** WORK TO BE COMPLETED **
In the entries below, find the line with "Proof. by intros s Hs. Qed." and the line with "Proof. intros Hm."; give again those lines and every line between them, exactly.

** RECORDED DATA **

Lemma set_network_steps d d' rg name operation :
  steps d (mfor (vm_nics (machine rg name)) (λ ref, move_attempts operation ref (seq 0 MAX_RETRY))) tt d' →
  steps d (set_network_state rg name operation) tt d'.
Proof.
  intros Hs. unfold set_network_state. rewrite an_packages. cbn [negb mwhen].
  eapply steps_bind; [apply steps_mret|]. apply steps_log_bind. eapply steps_bind; [apply steps_vm|exact Hs].
Qed.

Lemma settled_cut_off c c' : fenceable c → settled_config (fenced_of c) c' → cut_off c'.
Proof.
  intros ((f & Hf & Hcl & Hv) & _) (_ & Hs & _). unfold fenced_of in Hs. rewrite Hf in Hs. cbn in Hs.
  exists f. rewrite Hs. split_and!; [|done..]. unfold fence_subnet_of in *. by rewrite Hs, Hv.
Qed.

(** C8. Against a network of Azure that keeps what it is told, blocking a machine whose
    interfaces can be fenced succeeds and makes the state of its network off; unblocking it
    then gives every configuration of its interfaces its subnet, its method and its address
    (unless that is dynamic) and every interface its tags, and no other interface changes. *)
Theorem unblock_undoes_block rg name s :
  NoDup (map resource_key (vm_nics (machine rg name))) →
  (∀ ref, ref ∈ vm_nics (machine rg name) → ∃ nic, nic_at (s_dev s) ref = Some nic ∧ ready nic) →
  ∃ s1 s2 s3,
    set_network_state rg name "block" s = (Ret tt, s1) ∧
    get_network_state rg name s1 = (Ret "off", s2) ∧
    set_network_state rg name "unblock" s2 = (Ret tt, s3) ∧
    (∀ ref nic, ref ∈ vm_nics (machine rg name) → nic_at (s_dev s) ref = Some nic →
       ∃ nic', nic_at (s_dev s3) ref = Some nic' ∧ restored nic nic') ∧
    ∀ k, Some k ∉ map resource_key (vm_nics (machine rg name)) → view (s_dev s3) k = view (s_dev s) k.
Proof.
  intros Hn Hall.
  set (P0 := λ ref nic, nic_at (s_dev s) ref = Some nic ∧ ready nic).
  set (P1 := λ ref nic', ∃ nic, P0 ref nic ∧ settles (fenced_nic nic) nic').
  set (P2 := λ ref nic'', ∃ nic, P0 ref nic ∧ restored nic nic'').
  destruct (moves_steps "block" P0 P1 (vm_nics (machine rg name)) (s_dev s)) as (d1 & Hs1 & HR1 & Hk1); [|done| |].
  { intros d ref nic Hnic [Hat Hr]. destruct (block_steps _ _ _ Hnic Hr) as (d' & nic' & k & Hs & Hset & Hkv).
    exists d', nic', k. split_and!; [done| |apply Hkv..]. by exists nic. }
  { intros ref Hin. destruct (Hall ref Hin) as (nic & Hat & Hr). by exists nic. }
  destruct (moves_steps "unblock" P1 P2 (vm_nics (machine rg name)) d1) as (d2 & Hs2 & HR2 & Hk2); [|done..|].
  { intros d ref nic' Hnic (nic & [Hat Hr] & Hset).
    destruct (unblock_steps _ _ _ _ Hnic Hr Hset) as (d' & nic'' & k & Hs & Hres & Hkv).
    exists d', nic'', k. split_and!; [done| |apply Hkv..]. by exists nic. }
  assert (steps d1 (get_network_state rg name) FENCE_STATE_OFF d1) as Hoff.
  { apply steps_state_off. intros ref Hin. destruct (HR1 ref Hin) as (nic' & Hat & nic & [_ [Hf _]] & _ & _ & Hcs).
    exists nic'. split; [done|]. cbn [fenced_nic az_configs] in Hcs. rewrite Forall2_fmap_l in Hcs.
    clear -Hf Hcs. induction Hcs as [|c c' cs cs' Hc Hcs IH]; [done|].
    apply Forall_cons in Hf as [Hcf Hf]. constructor; [by eapply settled_cut_off|by apply IH]. }
  destruct (set_network_steps _ _ _ _ _ Hs1 s eq_refl) as (s1 & Hr1 & <-).
  destruct (Hoff s1 eq_refl) as (s2 & Hr2 & Hd2). rewrite <- Hd2 in Hs2.
  destruct (set_network_steps _ _ _ _ _ Hs2 s2 eq_refl) as (s3 & Hr3 & <-).
  exists s1, s2, s3. split_and!; [done..| |].
  - intros ref nic Hin Hat. destruct (HR2 ref Hin) as (nic' & Hat' & nic0 & [Hat0 _] & Hres).
    exists nic'. split; [done|]. rewrite Hat in Hat0. by injection Hat0 as <-.
  - intros k Hk. by rewrite Hk2, Hk1.
Qed.
End Network.

(** ** Off is fenced *)

Section Off.
Context {D : Type} `{Azure D} {machine : string → string → azure_vm}.
Context {vnet : option string → option string → list azure_subnet}.
Context {nsg : option string → option string → list security_rule}.
Context {view : D → option string * option string → option azure_nic}.
Context `{!AzureNetwork machine vnet nsg view}.
Implicit Types (d : D) (c : ip_config) (nic : azure_nic).

(** [yields d m Q]: from a state with the device [d], [m] leaves it, and returns only what has [Q]. *)
Definition yields {A} d (m : M D A) (Q : A → Prop) : Prop :=
  triple (λ s, s_dev s = d) m (λ a s, Q a ∧ s_dev s = d) (λ _ _, True).

Lemma yields_steps {A} d (m : M D A) a : steps d m a d → yields d m (λ a', a' = a).
Proof. intros Hm s Hs. destruct (Hm s Hs) as (s' & Hr & Hs'). by rewrite Hr. Qed.

Lemma yields_mret {A} d (a : A) (Q : A → Prop) : Q a → yields d (mret a) Q.
Proof. intros HQ s Hs. by split. Qed.

Lemma yields_raise {A} d e (Q : A → Prop) : yields d (raise e) Q.
Proof. by intros s Hs. Qed.

Lemma yields_bind {A B} d (m : M D A) (f : A → M D B) Q R :
  yields d m R → (∀ a, R a → yields d (f a) Q) → yields d (m ≫= f) Q.
Proof. intros Hm Hf. eapply triple_bind; [exact Hm|]. intros a s [Ha Hs]. by apply Hf. Qed.

Lemma yields_log d l msg {A} (m : M D A) Q : yields d m Q → yields d (log l msg ;; m) Q.
Proof. intros Hm. eapply yields_bind; [apply yields_steps, steps_log|]. by intros a _. Qed.

Lemma yields_usage {A} d msg (Q : A → Prop) : yields d (usage_fails msg) Q.
Proof. intros s Hs. unfold usage_fails, fail_usage. by destruct (bool_decide _). Qed.

(** An id that the service knows was read as it is. *)
Lemma yields_resource d id : yields d (get_azure_resource id) (λ r, resource_key id = Some (rs_group r, rs_name r)).
Proof.
  unfold resource_key. destruct (parse_resource id) as [r|] eqn:Hr.
  - eapply triple_post; [|apply yields_steps, steps_resource, Hr]. by intros a s [-> Hs].
  - unfold parse_resource in Hr. unfold get_azure_resource. destruct (re_match resource_re id); [done|].
    apply yields_usage.
Qed.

** OUTPUT FOR THIS EXERCISE **
Proof. by intros s Hs. Qed.

Lemma yields_bind {A B} d (m : M D A) (f : A → M D B) Q R :
  yields d m R → (∀ a, R a → yields d (f a) Q) → yields d (m ≫= f) Q.
Proof. intros Hm Hf. eapply triple_bind; [exact Hm|]. intros a s [Ha Hs]. by apply Hf. Qed.

Lemma yields_log d l msg {A} (m : M D A) Q : yields d m Q → yields d (log l msg ;; m) Q.
Proof. intros Hm. eapply yields_bind; [apply yields_steps, steps_log|]. by intros a _. Qed.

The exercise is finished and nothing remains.